### Task details
Every line from the beginning of the records below up to the one holding "pose proof (Z.div_mod y 4)." should be quoted exactly; leave out the rest.

§

Lemma days_before_year_succ y :
  days_before_year (y + 1) = days_before_year y + (if is_leap y then 366 else 365).
Proof.
  unfold days_before_year, is_leap. replace (y + 1 - 1) with y by lia.
  pose proof (Z.div_mod y 4). pose proof (Z.div_mod y 100). pose proof (Z.div_mod y 400).
  pose proof (Z.mod_pos_bound y 4). pose proof (Z.mod_pos_bound y 100). pose proof (Z.mod_pos_bound y 400).
  pose proof (Z.div_mod (y - 1) 4). pose proof (Z.div_mod (y - 1) 100). pose proof (Z.div_mod (y - 1) 400).
  pose proof (Z.mod_pos_bound (y - 1) 4). pose proof (Z.mod_pos_bound (y - 1) 100).
  pose proof (Z.mod_pos_bound (y - 1) 400).
  destruct (Z.eqb_spec (y mod 4) 0), (Z.eqb_spec (y mod 100) 0), (Z.eqb_spec (y mod 400) 0); cbn; lia.
Qed.

Lemma days_before_year_mono y y' : y ≤ y' → days_before_year y ≤ days_before_year y'.
Proof.
  intros H. replace y' with (y + Z.of_nat (Z.to_nat (y' - y))) by lia.
  generalize (Z.to_nat (y' - y)) as k. clear H. induction k as [|k IH]; [by rewrite Z.add_0_r|].
  rewrite Nat2Z.inj_succ, Z.add_succ_r, <- Z.add_1_r, days_before_year_succ. destruct (is_leap _); lia.
Qed.

(** A day of a year is in that year. *)
Lemma Year_unique y n t : t / Day = n →
  days_before_year y ≤ n < days_before_year (y + 1) → Year t = y.
Proof.
  intros E H. pose proof (Year_bracket t) as B. cbv zeta in B. rewrite E in B.
  rewrite <- days_before_year_succ in B.
  destruct (Z.lt_trichotomy (Year t) y) as [Hlt|[->|Hgt]]; [|done|].
  - pose proof (days_before_year_mono (Year t + 1) y ltac:(lia)). lia.
  - pose proof (days_before_year_mono (y + 1) (Year t) ltac:(lia)). lia.
Qed.

(** ** Months and days *)

Record ValidDate (y m d : Z) : Prop := {
  vd_month : 1 ≤ m ≤ 12;
  vd_day : 1 ≤ d ≤ days_in_month y m;
}.

Lemma month_cases m : 1 ≤ m ≤ 12 →
  m = 1 ∨ m = 2 ∨ m = 3 ∨ m = 4 ∨ m = 5 ∨ m = 6 ∨ m = 7 ∨ m = 8 ∨ m = 9 ∨ m = 10 ∨ m = 11 ∨ m = 12.
Proof. lia. Qed.

(** The lengths of the months and the days before them, of a year with or without
    the extra day. *)
Definition month_days (leap : bool) (m : Z) : Z :=
  if m =? 2 then (if leap then 29 else 28)
  else if (m =? 4) || (m =? 6) || (m =? 9) || (m =? 11) then 30 else 31.
Definition days_before (leap : bool) (m : Z) : Z :=
  sum_of (λ k, month_days leap (Z.of_nat k)) (seq 1 (Z.to_nat (m - 1))).

Lemma month_days_eq y m : days_in_month y m = month_days (is_leap y) m.
Proof. done. Qed.
Lemma days_before_eq y m : days_before_month y m = days_before (is_leap y) m.
Proof. done. Qed.

Lemma month_days_pos leap m : 28 ≤ month_days leap m.
Proof. unfold month_days. repeat case_match; lia. Qed.

Lemma days_before_succ leap m : 1 ≤ m →
  days_before leap (m + 1) = days_before leap m + month_days leap m.
Proof.
  intros H. unfold days_before. replace (Z.to_nat (m + 1 - 1)) with (S (Z.to_nat (m - 1))) by lia.
  rewrite seq_S, sum_of_app. f_equal. unfold sum_of. cbn. rewrite Z.add_0_r. f_equal. lia.
Qed.

Lemma days_before_mono leap m m' : 1 ≤ m ≤ m' → days_before leap m ≤ days_before leap m'.
Proof.
  intros H. replace m' with (m + Z.of_nat (Z.to_nat (m' - m))) by lia.
  generalize (Z.to_nat (m' - m)) as k. induction k as [|k IH]; [by rewrite Z.add_0_r|].
  rewrite Nat2Z.inj_succ, Z.add_succ_r, <- Z.add_1_r, days_before_succ by lia.
  pose proof (month_days_pos leap (m + Z.of_nat k)). lia.
Qed.

Lemma days_before_year_end leap : days_before leap 13 = if leap then 366 else 365.
Proof. by destruct leap. Qed.

Lemma month_fits y m d : ValidDate y m d →
  0 ≤ days_before_month y m + (d - 1) < (if is_leap y then 366 else 365).
Proof.
  intros [Hm Hd]. rewrite month_days_eq in Hd. rewrite days_before_eq, <- days_before_year_end.
  pose proof (days_before_mono (is_leap y) 1 m ltac:(lia)).
  pose proof (days_before_mono (is_leap y) (m + 1) 13 ltac:(lia)) as H13.
  rewrite days_before_succ in H13 by lia. change (days_before (is_leap y) 1) with 0 in *. lia.
Qed.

§

### Exercise answer
Lemma days_before_year_succ y :
  days_before_year (y + 1) = days_before_year y + (if is_leap y then 366 else 365).
Proof.
  unfold days_before_year, is_leap. replace (y + 1 - 1) with y by lia.
  pose proof (Z.div_mod y 4). pose proof (Z.div_mod y 100). pose proof (Z.div_mod y 400).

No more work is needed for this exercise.